Please show this post to your biogeek friends; thanks!

7 comments:

  1. Well written and presented. Think you're on the https://beste-spionageapps.com/android-orten/ right track.

    ReplyDelete
  2. This comment has been removed by the author.

    ReplyDelete
  3. Thanks for sharing, nice post! Post really provice useful information!

    Giaonhan247 chuyên dịch vụ mua hàng mỹ từ dịch vụ order hàng mỹ hay nhận mua nước hoa pháp từ website nổi tiếng hàng đầu nước Mỹ mua hàng ebay ship về VN uy tín, giá rẻ.

    ReplyDelete

  4. https://kdp.amazon.com/community/profile.jspa?editMode=true&userID=1424531
    https://kdp.amazon.com/community/profile.jspa?editMode=true&userID=1427388
    https://kdp.amazon.com/community/profile.jspa?editMode=true&userID=1428236
    https://challenges.openideo.com/profiles/1119874714489381863241486229946090
    http://www.dead.net/member/khairyayman
    https://vimeo.com/user54212503
    https://mootools.net/forge/profile/naklafshdmam
    http://bionumbers.hms.harvard.edu/bionumber.aspx?&id=113190

    ReplyDelete
  5. Selling USA FRESH SSN Leads/Fullz, along with Driving License/ID Number with good connectivity.

    **Price for One SSN lead 2$**

    All SSN's are Tested & Verified. Fresh spammed data.

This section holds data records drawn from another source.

(** * outline_lib: a client for the Outline server management API

    A shallow embedding of [outline.go] and of the cache convenience
    methods (GetAccessKeyByID, ..., DeleteAllKeysWithOutTraffic), with the
    properties of the request executor, the status-code helpers and the two
    caches.

    Conventions of the embedding.
    - A Go method with receiver [c *Client] is a state transformer over
      [State]: the fields of the client plus the calls of the request
      executor so far.
    - A Go result pair [(v, err)] is a Rocq pair whose second component is
      an [option error]; [None] is Go's [nil] error.
    - The collaborators the library does not implement (net/http,
      context, encoding/json) are the fields of a [Remote] record.  The
      transport may answer depending on every request sent before. *)

From Stdlib Require Import ZArith List Lia DecimalString.
From stdpp Require Import gmap strings list.

Local Open Scope Z_scope.

(** ** Data model (outline.go, lines 15-57) *)

Record AccessKey := mkAccessKey {
  Id : string;
  Name : string;
  Password : string;
  Port : Z;
  Method : string;
  AccessUrl : string
}.

(** The zero value [AccessKey{}]. *)
Definition AccessKey_zero : AccessKey :=
  mkAccessKey EmptyString EmptyString EmptyString 0 EmptyString EmptyString.

(** A Go slice read only through [len] and [range] is a list; the nil
    slice and the empty slice are both [[]]. *)
Record AccessKeysResponse := mkAccessKeysResponse {
  AccessKeys : list AccessKey
}.

Definition AccessKeysResponse_zero : AccessKeysResponse :=
  mkAccessKeysResponse [].

(** A Go map is [option (gmap _ _)]: [None] is the nil map, which the code
    tells apart from an empty one ([== nil]). *)
Record Client := mkClient {
  ApiUrl : string;
  accessKeysCache : list AccessKey;
  transferredDataCache : option (gmap string Z)
}.

Record MetricsResponse := mkMetricsResponse {
  MetricsEnabled : bool
}.

Definition MetricsResponse_zero : MetricsResponse := mkMetricsResponse false.

Record ServerResponse := mkServerResponse {
  ServerResponse_Name : string;
  ServerId : string;
  ServerResponse_MetricsEnabled : bool;
  CreatedTimestampMs : Z;
  Version : string;
  PortForNewAccessKeys : Z;
  HostnameForAccessKeys : string
}.

Definition ServerResponse_zero : ServerResponse :=
  mkServerResponse EmptyString EmptyString false 0 EmptyString 0 EmptyString.

Record Server := mkServer {
  Server_ApiUrl : string;
  CertSha256 : string;
  ServerInfo : list ServerResponse
}.

Record TransferData := mkTransferData {
  BytesTransferredByUserId : option (gmap string Z)
}.

Definition TransferData_zero : TransferData := mkTransferData None.

Definition contentTypeJSON : string := "application/json".

Definition jsonHeader : gmap string string :=
  {[ "Content-Type" := contentTypeJSON ]}.

(** ** Errors *)

(** The error values the library builds, by the call that builds them. *)
Inductive error :=
  | External (msg : string)
      (* an error of net/http, context or encoding/json *)
  | errors_New (msg : string)
      (* errors.New(msg) *)
  | Errorf_w (msg : string) (err : error)
      (* fmt.Errorf(msg + ": %w", err) *)
  | Errorf_d (msg : string) (n : Z).
      (* fmt.Errorf(msg + "%d", n) *)

(** [%d] of an int. *)
Definition Sprintf_d (n : Z) : string := NilZero.string_of_int (Z.to_int n).

(** The method [Error()] of an error value. *)
Fixpoint Error (e : error) : string :=
  match e with
  | External msg => msg
  | errors_New msg => msg
  | Errorf_w msg err => msg +:+ ": " +:+ Error err
  | Errorf_d msg n => msg +:+ Sprintf_d n
  end.

(** ** Requests, responses and the external collaborators *)

(** [context.WithTimeout(context.Background(), Timeout*time.Second)]. *)
Record Context := mkContext {
  Timeout : Z
}.

Record Request := mkRequest {
  req_ctx : Context;
  req_Method : string;
  req_URL : string;
  req_Header : gmap string string;
  req_Body : option string
}.

(** [Body] is [None] for a nil reader. *)
Record Response := mkResponse {
  StatusCode : Z;
  Body : option string
}.

Definition StatusOK : Z := 200.
Definition StatusNoContent : Z := 204.
Definition MethodPut : string := "PUT".
Definition MethodDelete : string := "DELETE".

(** The values handed to [json.Marshal]: strings, booleans, integers and
    maps of one key (the only maps the library builds). *)
Inductive jvalue :=
  | JString (s : string)
  | JBool (b : bool)
  | JInt (n : Z)
  | JObject (key : string) (value : jvalue).

(** What the library calls and does not implement.
    - [NewRequest_err method url]: the error of
      [http.NewRequestWithContext], if any.
    - [Do calls req]: the answer of [httpClient.Do(req)] after the calls
      [calls] of MakeRequest, a response or a transport error (a timeout of
      the request's context is such an error).
    - [ctx_Err calls ctx]: [ctx.Err()] of a context just created.
    - [Marshal]: [json.Marshal], the bytes and the error.
    - [Decode_*]: [json.NewDecoder(r).Decode(v)] on the body [r], from the
      value [v] holds to the value it holds afterwards, and the error. *)
Record Remote := mkRemote {
  NewRequest_err : string -> string -> option error;
  Do : list Request -> Request -> Response + error;
  ctx_Err : list Request -> Context -> option error;
  Marshal : jvalue -> string * option error;
  Decode_ServerResponse :
    string -> ServerResponse -> ServerResponse * option error;
  Decode_MetricsResponse :
    string -> MetricsResponse -> MetricsResponse * option error;
  Decode_AccessKey :
    string -> AccessKey -> AccessKey * option error;
  Decode_AccessKeysResponse :
    string -> AccessKeysResponse -> AccessKeysResponse * option error;
  Decode_TransferData :
    string -> TransferData -> TransferData * option error
}.

(** ** State and the state monad *)

Record State := mkState {
  client : Client;
  calls : list Request
}.

Definition M (A : Type) : Type := State -> A * State.

Definition ret {A} (a : A) : M A := fun st => (a, st).

Definition bind {A B} (m : M A) (k : A -> M B) : M B :=
  fun st => let (a, st') := m st in k a st'.

Notation "'let*' x ':=' m 'in' k" := (bind m (fun x => k))
  (at level 10, x pattern, m at level 100, k at level 200).

Definition get_client : M Client := fun st => (client st, st).

Definition set_accessKeysCache (keys : list AccessKey) : M unit :=
  fun st =>
    (tt, mkState (mkClient (ApiUrl (client st)) keys
                           (transferredDataCache (client st)))
                 (calls st)).

Definition set_transferredDataCache (m : option (gmap string Z)) : M unit :=
  fun st =>
    (tt, mkState (mkClient (ApiUrl (client st))
                           (accessKeysCache (client st)) m)
                 (calls st)).

(** [len] of a slice and of a map, as a Go int. *)
Definition len_slice {A} (l : list A) : Z := Z.of_nat (length l).

Definition len_map (m : option (gmap string Z)) : Z :=
  match m with
  | None => 0
  | Some m => Z.of_nat (size m)
  end.

(** [_, ok := m[k]]: no key is in the nil map. *)
Definition map_ok (m : option (gmap string Z)) (k : string) : bool :=
  match m with
  | None => false
  | Some m => bool_decide (is_Some (m !! k))
  end.

(** [for key, value := range headers { req.Header.Set(key, value) }] on
    the header [h]. *)
Definition set_headers (headers h : gmap string string) : gmap string string :=
  map_fold (fun key value h => <[key := value]> h) h headers.

(** The request a call of MakeRequest describes. *)
Definition request_of (c : Client) (ctx : Context) (method endpoint : string)
    (headers : gmap string string) (body : option string) : Request :=
  mkRequest ctx method (ApiUrl c +:+ endpoint) (set_headers headers ∅) body.

Section Outline.

Variable remote : Remote.

(** ** The request executor (outline.go, lines 83-105)

    MakeRequest returns a response with a nil error or a nil response with
    an error, never both and never neither: the pair is a sum.  Every call
    is recorded in [calls], as the request it describes, also when the
    request cannot be built. *)
Definition MakeRequest (ctx : Context) (method endpoint : string)
    (headers : gmap string string) (body : option string)
    : M (Response + error) :=
  fun st =>
    let fullURL := ApiUrl (client st) +:+ endpoint in
    let req := mkRequest ctx method fullURL (set_headers headers ∅) body in
    let st' := mkState (client st) (calls st ++ [req]) in
    match NewRequest_err remote method fullURL with
    | Some err => (inr (Errorf_w "failed to create request" err), st')
    | None =>
        match Do remote (calls st) req with
        | inr err => (inr (Errorf_w "failed to execute request" err), st')
        | inl resp =>
            if 400 <=? StatusCode resp
            then (inr (Errorf_d "server responded with code "
                                (StatusCode resp)), st')
            else (inl resp, st')
        end
    end.

(** outline.go, lines 107-114.  [v] is the value the target holds; the
    result is the value it holds afterwards and the error. *)
Definition parseJSONFromReader {A} (decode : string -> A -> A * option error)
    (r : option string) (v : A) : A * option error :=
  match r with
  | None => (v, Some (errors_New "reader is nil"))
  | Some body => decode body v
  end.

(** ** Endpoint methods (outline.go, lines 116-271) *)

(** outline.go, lines 244-259. *)
Definition sendPutRequest (endpoint : string) (data : jvalue)
    : M (bool * option error) :=
  match Marshal remote data with
  | (_, Some err) => ret (false, Some (Errorf_w "failed to marshal data" err))
  | (byteData, None) =>
      let ctx := mkContext 10 in
      let* r := MakeRequest ctx MethodPut endpoint jsonHeader (Some byteData) in
      match r with
      | inr err => ret (false, Some (Errorf_w "failed to send PUT request" err))
      | inl resp => ret (StatusCode resp =? StatusOK, None)
      end
  end.

(** outline.go, lines 261-271. *)
Definition sendDeleteRequest (endpoint : string) : M (bool * option error) :=
  let ctx := mkContext 10 in
  let* r := MakeRequest ctx MethodDelete endpoint jsonHeader None in
  match r with
  | inr err => ret (false, Some (Errorf_w "failed to send DELETE request" err))
  | inl resp => ret (StatusCode resp =? StatusNoContent, None)
  end.
Lemma Run_resolution_fails (quote : string -> string) (t : StatsTask)
    (w : Orchestrator) (rp : RetentionPolicy) (o : Operation) :
  Retention (plan t) = Some rp ->
  op t = Some o ->
  lookupRepo (Repo (plan t)) (repos w) = None ->
  let e := fmt_Errorf_w ("get repo " ++ quote (Repo (plan t)) ++ ": ")
             (errors_New "repo not found") in
  let o' := withOutcome STATUS_ERROR (Error e) o in
  Run quote t w =
    ((Some e, setTaskOp (Some o') t),
     {| OpLog := {| ops := map (fun x => if Id x =? Id o then o' else x) (ops (OpLog w));
                    iterFault := iterFault (OpLog w);
                    addFault := addFault (OpLog w) |};
        repos := repos w;
        trace := trace w ++
                 [EvGetRepo (Repo (plan t)); EvOpLogUpdate o';
                  EvGetRepo (Repo (plan t))] ++
                 [EvExecuteHooks
                    {| hook_repo := None; hook_plan := plan t; hook_snapshotId := "";
                       hook_events := [Hook_CONDITION_ANY_ERROR];
                       hook_vars := {| Task := Name quote t; Error_ := Error e |} |}] |}).
Proof.
  intros Hr Ho Hl. run_steps. rewrite Hr, Ho.
  cbn [repos OpLog trace plan setTaskOp]. rewrite Hl.
  cbn -[Error append]. rewrite <- ?app_assoc, ?Hl. reflexivity.
Qed.
(* ===================================================================== *)
(** * chunk_text: the records it appends *)
(* ===================================================================== *)

Section ChunkRecords.
Variables (cs ov : Z) (text : list N) (md : gmap (list N) pyval).

Lemma chunk_meta_fields t id s e :
  let c := {| c_text := t; c_metadata := chunk_meta md id s e |} in
  chunk_id_of c = Some id /\ start_char c = Some s /\ end_char c = Some e.
Proof.
  assert (lit "end_char" <> lit "start_char") as H1
    by (intros H; vm_compute in H; discriminate).
  assert (lit "end_char" <> lit "chunk_id") as H2
    by (intros H; vm_compute in H; discriminate).
  assert (lit "start_char" <> lit "chunk_id") as H3
    by (intros H; vm_compute in H; discriminate).
  unfold chunk_id_of, start_char, end_char, meta_int, chunk_meta.
  cbn [c_metadata]. repeat split.
  - rewrite lookup_insert_ne by exact H2.
    rewrite lookup_insert_ne by exact H3.
    rewrite lookup_insert_eq. reflexivity.
  - rewrite lookup_insert_ne by exact H1.
    rewrite lookup_insert_eq. reflexivity.
  - rewrite lookup_insert_eq. reflexivity.
Qed.

(** What one iteration does to the list of chunks: the window is
    appended when its trimmed text has at least 100 characters and
    dropped otherwise. *)
Lemma body_chunks st :
  let e := window_end cs text (start st) in
  let t := strip (slice text (start st) e) in
  (100 <= len t /\
   chunks (loop_body cs ov text md st) =
     chunks st ++ [{| c_text := t;
                      c_metadata := chunk_meta md (chunk_id st) (start st) e |}] /\
   chunk_id (loop_body cs ov text md st) = chunk_id st + 1)
  \/
  (len t < 100 /\
   chunks (loop_body cs ov text md st) = chunks st /\
   chunk_id (loop_body cs ov text md st) = chunk_id st).
Proof.
  intros e t. unfold loop_body. cbn [chunks chunk_id].
  fold e. fold t.
  destruct (100 <=? len t) eqn:E.
  - left. apply Z.leb_le in E. auto.
  - right. apply Z.leb_gt in E. auto.
Qed.

Lemma body_keeps_min_size st :
  Forall min_size_ok (chunks st) ->
  Forall min_size_ok (chunks (loop_body cs ov text md st)).
Proof.
  intros H.
  destruct (body_chunks st) as [(Hl & -> & _) | (_ & -> & _)]; [| exact H].
  apply Forall_app. split; [exact H |].
  constructor; [| constructor].
  split; cbn [c_text]; [exact Hl | apply strip_idem].
Qed.

Lemma body_chunks_incl st c :
  In c (chunks st) -> In c (chunks (loop_body cs ov text md st)).
Proof.
  intros H.
  destruct (body_chunks st) as [(_ & -> & _) | (_ & -> & _)]; [| exact H].
  apply in_or_app. left. exact H.
Qed.
(** A fraction whose value is an integer below [2^53] is that binary64
    value, and [int] gives the integer back. *)
Lemma nearest_double_integer neg m den :
  (0 < m < 2 ^ 53)%Z -> (0 < den)%Z ->
  py_int (nearest_double neg (m * den) den) = Some (if neg then - m else m)%Z.
Proof.
  intros Hm Hden. unfold nearest_double.
  pose proof (floor_log2_frac_integer m den Hm Hden) as Hfl.
  set (e := Z.max (floor_log2_frac (m * den) den - 52) (-1074)).
  assert (-1074 <= e <= 0)%Z as He by lia. clearbody e. cbv zeta.
  destruct (0 <=? e)%Z eqn:H0.
  - apply Z.leb_le in H0. assert (e = 0%Z) as -> by lia.
    rewrite Z.pow_0_r, !Z.mul_1_r, round_half_even_exact by done.
    assert (2 ^ 53 < 2 ^ 1024)%Z by (apply Z.pow_lt_mono_r; lia).
    rewrite (proj2 (Z.leb_gt _ _)) by lia. simpl andb. cbv iota.
    unfold py_int. simpl. by rewrite Z.mul_1_r.
  - apply Z.leb_gt in H0. simpl andb. cbv iota.
    assert (0 < 2 ^ (- e))%Z as Hp by (apply Z.pow_pos_nonneg; lia).
    replace (m * den * 2 ^ (- e))%Z with (m * 2 ^ (- e) * den)%Z by lia.
    rewrite round_half_even_exact by done.
    unfold py_int. rewrite (proj2 (Z.leb_gt _ _)) by lia.
    by rewrite Z.div_mul by lia.
Qed.

Lemma decimal_to_float_integer neg m k :
  (0 <= m < 2 ^ 53)%Z -> (0 <= k)%Z ->
  py_int (decimal_to_float neg (m * 10 ^ k) (- k))
  = Some (if neg then - m else m)%Z.
Proof.
  intros Hm Hk. unfold decimal_to_float.
  assert (0 < 10 ^ k)%Z as Hp by (apply Z.pow_pos_nonneg; lia).
  destruct (m * 10 ^ k =? 0)%Z eqn:Hz.
  - apply Z.eqb_eq in Hz. assert (m = 0%Z) as -> by nia. by destruct neg.
  - apply Z.eqb_neq in Hz. assert (0 < m)%Z by nia.
    destruct (0 <=? - k)%Z eqn:Hs.
    + apply Z.leb_le in Hs. assert (k = 0%Z) as -> by lia.
      simpl Z.opp. rewrite !Z.pow_0_r, !Z.mul_1_r.
      rewrite <- (Z.mul_1_r m) at 1. apply nearest_double_integer; lia.
    + rewrite Z.opp_involutive. apply nearest_double_integer; lia.
Qed.

Lemma read_sign_other c s :
  c <> 45 -> c <> 43 -> read_sign (c :: s) = (false, c :: s).
Proof.
  intros H45 H43. unfold read_sign. destruct c as [|p]; [done|].
  repeat (destruct p as [p|p|]; try done).
Qed.
(** * xmlrunner: result collection and JUnit-style XML reports

    A shallow embedding of [src/xmlrunner/__init__.py] (Python 3 reading of the
    module) and the properties its specification states about it.

    Conventions of the embedding.
    - A Python [str] is a sequence of Unicode code points: [text := list N].
      Literals are written [u "..."].
    - [time.time()] readings and durations are binary64 floats ([PrimFloat]),
      and ['%.3f' % x] is [format_3f x].
    - A raised exception is the [Raise] branch of [result]; code that touches
      the process ([sys.stdout], the file system, the console) threads a
      [world] and returns the outcome together with the world it leaves.
    - [_TestInfo] objects are mutable and shared between the result's lists
      and the pending callback: they live in a store ([infos]) and are named
      by their position in it.
    - Library functions the module calls are either modelled after CPython
      ([posixpath], the [minidom] tree operations) or, for codecs and the XML
      serializer, taken as parameters of the development. *)

From Stdlib Require Import ZArith NArith List String Ascii Floats DecimalString.
From Stdlib Require Import Sorting.Sorted Sorting.Permutation Lia Bool.
From stdpp Require Import gmap strings list.

Open Scope nat_scope.

(** ** Text *)

Abbreviation text := (list N) (only parsing).

Definition u (s : string) : text :=
  map N_of_ascii (list_ascii_of_string s).

Definition text_eqb (a b : text) : bool := bool_decide (a = b).

(** [s.startswith(p)] *)
Fixpoint startswith (s p : text) : bool :=
  match p, s with
  | [], _ => true
  | _ :: _, [] => false
  | c :: p', d :: s' => N.eqb c d && startswith s' p'
  end.
Variable repl : mapping.
Local Abbreviation new := (new_name repl).
Local Abbreviation plain := (fun x : string => negb (occurs marker x)).

Lemma new_name_of_plain (x : string) : plain x = true -> new x = x.
Proof. intros H. apply negb_true_iff in H. unfold new_name. now rewrite H. Qed.

Lemma plain_entry (es : entries) (x : string) :
  all_names plain (Dir es) = true -> In x (names es) -> new x = x.
Proof.
  cbn [all_names]. rewrite forallb_forall. intros H Hx.
  apply in_map_iff in Hx as ([y c] & <- & Hin). cbn [fst].
  specialize (H _ Hin). cbn [fst snd] in H. apply andb_true_iff in H as [H _].
  now apply new_name_of_plain.
Qed.

Lemma plain_child (es : entries) (e : string * node) :
  all_names plain (Dir es) = true -> In e es -> all_names plain (snd e) = true.
Proof.
  cbn [all_names]. rewrite forallb_forall. intros H Hin.
  specialize (H _ Hin). now apply andb_true_iff in H as [_ H].
Qed.

Lemma map_new_plain (es : entries) :
  all_names plain (Dir es) = true -> map new (names es) = names es.
Proof.
  intros H. rewrite <- (map_id (names es)) at 2.
  apply map_ext_in. intros x Hx. now apply plain_entry with (es := es).
Qed.

Lemma rename_safe_plain (t : node) :
  well_formed t = true -> all_names plain t = true -> rename_safe repl t = true.
Proof.
  induction t as [data|es IH] using node_induction; [reflexivity|].
  intros Hwf Hp. cbn [well_formed] in Hwf. apply andb_true_iff in Hwf as [Hd Hk].
  cbn [rename_safe]. apply andb_true_iff. split.
  - unfold safe_names. rewrite (map_new_plain es Hp), Hd. cbn [andb].
    apply forallb_forall. intros x Hx.
    rewrite (plain_entry es x Hp Hx), String.eqb_refl. reflexivity.
  - rewrite forallb_forall in *. rewrite Forall_forall in IH.
    intros e He. apply IH; [exact He | now apply Hk | now apply plain_child with (es := es)].
Qed.

Lemma rename_tree_plain (t : node) :
  all_names plain t = true -> rename_tree repl t = t.
Proof.
  induction t as [data|es IH] using node_induction; [reflexivity|].
  intros Hp. cbn [rename_tree]. f_equal.
  rewrite <- (map_id es) at 2. apply map_ext_in. intros [x c] Hin.
  rewrite Forall_forall in IH.
  pose proof (IH (x, c) Hin (plain_child es (x, c) Hp Hin)) as E.
  cbn [snd] in E. rewrite E.
  rewrite (plain_entry es x Hp); [reflexivity|].
  apply in_map_iff. now exists (x, c).
Qed.

Lemma flat_map_nil (A B : Type) (f : A -> list B) (l : list A) :
  (forall a, In a l -> f a = []) -> flat_map f l = [].
Proof.
  induction l as [|a l IH]; intros H; [reflexivity|].
  cbn [flat_map]. rewrite (H a (or_introl eq_refl)). apply IH.
  intros b Hb. apply H. now right.
Qed.

Lemma rename_log_plain (t : node) :
  all_names plain t = true -> forall root, rename_log repl root t = [].
Proof.
  induction t as [data|es IH] using node_induction; [reflexivity|].
  intros Hp root. cbn [rename_log]. rewrite Forall_forall in IH.
  rewrite !flat_map_nil; [reflexivity | | |].
  - intros x Hx. apply names_filter_incl in Hx. unfold dir_event.
    now rewrite (plain_entry es x Hp Hx), String.eqb_refl.
  - intros x Hx. apply names_filter_incl in Hx. unfold file_event.
    now rewrite (plain_entry es x Hp Hx), String.eqb_refl.
  - intros [x c] Hin. apply (IH (x, c) Hin). now apply plain_child with (es := es) (e := (x, c)).
Qed.

(** Nothing to rename: nothing is done. *)
Lemma walk_plain (fuel : nat) (es : entries) (o : list event) :
  well_formed (Dir es) = true ->
  all_names plain (Dir es) = true ->
  height (Dir es) <= fuel ->
  rename_files_and_dirs fuel repl {| tree := Dir es; out := o |}
  = Ok {| tree := Dir es; out := o |}.
Proof.
  intros Hwf Hp Hh. unfold rename_files_and_dirs.
  rewrite (walk_correct repl fuel [] (Dir es) es o eq_refl
             (rename_safe_plain (Dir es) Hwf Hp) Hh).
  cbn [update]. rewrite (rename_tree_plain (Dir es) Hp).
  now rewrite (rename_log_plain (Dir es) Hp), app_nil_r.
Qed.
(** The empty selection keeps the three rows, of mean rating 4. *)
Example scenario_filter_all :
  let rate := mkSeries float64 [Sample.num 4; Sample.num 3; Sample.num 5] in
  df_filtered Sample.three [] = Ok Sample.three
  /\ nrows Sample.three = 3
  /\ getitem Sample.three "rate" = Ok rate
  /\ mean (values rate) = Ok (Sample.num 4).
Proof.
  intro rate. split; [reflexivity|]. split; [reflexivity|].
  split; [reflexivity|].
  unfold mean. cbn [rate values existsb is_str Sample.num orb numbers].
  first [reflexivity | f_equal; apply cell_num_eq; reflexivity].
Qed.

(** A column that reads A, A, B, C, C, C counts C three times, A twice and
    B once. *)
Example scenario_value_counts :
  value_counts [Str "A"; Str "A"; Str "B"; Str "C"; Str "C"; Str "C"]
  = [(Str "C", 3); (Str "A", 2); (Str "B", 1)].
Proof. reflexivity. Qed.

(** Equal counts keep the order in which the values are first met. *)
Example scenario_ties :
  value_counts [Str "B"; Str "A"; Str "C"; Str "A"; Str "B"; Str "D"; Str "C"]
  = [(Str "B", 2); (Str "A", 2); (Str "C", 2); (Str "D", 1)].
Proof. reflexivity. Qed.

(** Under the selection [B] the pair (A, Cafe) has no row left: the table
    of the treemap has the one row of (B, Cafe), and no error is raised. *)
Example scenario_treemap_pair_absent :
  let view := mkDF Sample.schema
                [Sample.restaurant 2 "B" "Cafe" "Yes" "No" 5 700] in
  df_filtered Sample.six [Str "B"] = Ok view
  /\ treemap_df view
     = Ok (mkDF [("location", object); ("rest_type", object);
                 ("cost", float64)]
                [mkRow 0 [Str "B"; Str "Cafe"; Sample.num 700]]).
Proof.
  intro view. split; [reflexivity|].
  unfold treemap_df, groupby_mean. cbn -[mean getitem top10].
  unfold mean. cbn [map cell_at nth cells Sample.restaurant existsb is_str
                    Sample.num orb numbers].
  first [reflexivity
        | rewrite (cell_num_eq _ (Q2Qc (inject_Z 700))) by reflexivity;
          reflexivity].
Qed.

(** A single restaurant: every cell of the matrix is undefined, and the
    heatmap is still drawn. *)
Example scenario_single_row :
  entry (heatmap_matrix Sample.one) 0 0 = Some None
  /\ entry (heatmap_matrix Sample.one) 0 1 = Some None
  /\ entry (heatmap_matrix Sample.one) 1 1 = Some None
  /\ In (Heatmap (heatmap_matrix Sample.one))
        (output (multivariate Sample.one)).
Proof.
  assert (H1 : nrows Sample.one <= 1) by (vm_compute; lia).
  assert (HK : List.length (columns (numeric_df Sample.one)) = 2)
    by reflexivity.
  destruct (multivariate_heatmap Sample.one) as [rest Hr].
  repeat split;
    try (apply heatmap_entry_single_row;
         [exact H1 | rewrite HK; lia | rewrite HK; lia]).
  rewrite Hr. simpl. tauto.
Qed.

End Scenarios.

(* ================================================================= *)
(** ** More on the filter stage *)

Section FilterMore.
Import Pandas App Spec.

Lemma filter_keeps_all (A : Type) (p : A -> bool) (l : list A) :
  (forall x, In x l -> p x = true) -> filter p l = l.
Proof.
  induction l as [|x l IH]; intro H; simpl; [reflexivity|].
  rewrite (H x) by now left.
  f_equal. apply IH. intros y Hy. apply H. now right.
Qed.

Lemma filter_both (A : Type) (p q : A -> bool) (l : list A) :
  filter q (filter p l) = filter (fun x => p x && q x) l.
Proof.
  induction l as [|x l IH]; simpl; [reflexivity|].
  destruct (p x); simpl; [|exact IH].
  destruct (q x); now rewrite IH.
Qed.

Lemma map_filter_cells (i : nat) (p : cell -> bool) (rs : list Row) :
  map (cell_at i) (filter (fun r => p (cell_at i r)) rs)
  = filter p (map (cell_at i) rs).
Proof.
  induction rs as [|r rs IH]; simpl; [reflexivity|].
  destruct (p (cell_at i r)); simpl; now rewrite IH.
Qed.

(** The view of a non-empty selection, and its location column. *)
Lemma view_of_selection (df : DataFrame) (loc : Series) (sel : list cell) :
  getitem df "location" = Ok loc -> sel <> [] ->
  let view := mkDF (columns df)
                (filter (fun r => member (location_of df r) sel) (rows df)) in
  df_filtered df sel = Ok view
  /\ getitem view "location"
     = Ok (mkSeries (sdtype loc)
             (filter (fun c => member c sel) (values loc)))
  /\ forall r, location_of view r = location_of df r.
Proof.
  intros Hloc Hsel view.
  split; [now apply df_filtered_rows with (loc := loc)|].
  destruct (position_getitem df "location" loc Hloc) as [i [Hi Hv]].
  split.
  - unfold getitem, view. cbn [columns rows]. rewrite Hi, Hv. do 2 f_equal.
    unfold location_of, field. rewrite Hi.
    apply (map_filter_cells i (fun c => member c sel)).
  - intro r. reflexivity.
Qed.

Lemma df_filtered_location (df view : DataFrame) (sel : list cell) :
  sel <> [] -> df_filtered df sel = Ok view ->
  exists loc, getitem df "location" = Ok loc.
Proof.
  intros Hsel H. unfold df_filtered in H.
  destruct sel as [|c sel]; [contradiction|]. cbn [truthy] in H.
  destruct (getitem df "location") as [loc|e]; [now exists loc | discriminate].
Qed.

    **DETAILS IN LEADS/FULLZ**

    ->FULL NAME
    ->SSN
    ->DATE OF BIRTH
    ->DRIVING LICENSE NUMBER
    ->ADDRESS WITH ZIP
    ->PHONE NUMBER, EMAIL
    ->EMPLOYEE DETAILS

    ->Bulk order negotiable
    ->Hope for the long term business
    ->You can asked for specific states too

    **Contact 24/7**

    Whatsapp > +923172721122

    Email > leads.sellers1212@gmail.com

    Telegram > @leadsupplier

    ICQ > 752822040

    ReplyDelete

Add a comment. Registration required because trolls.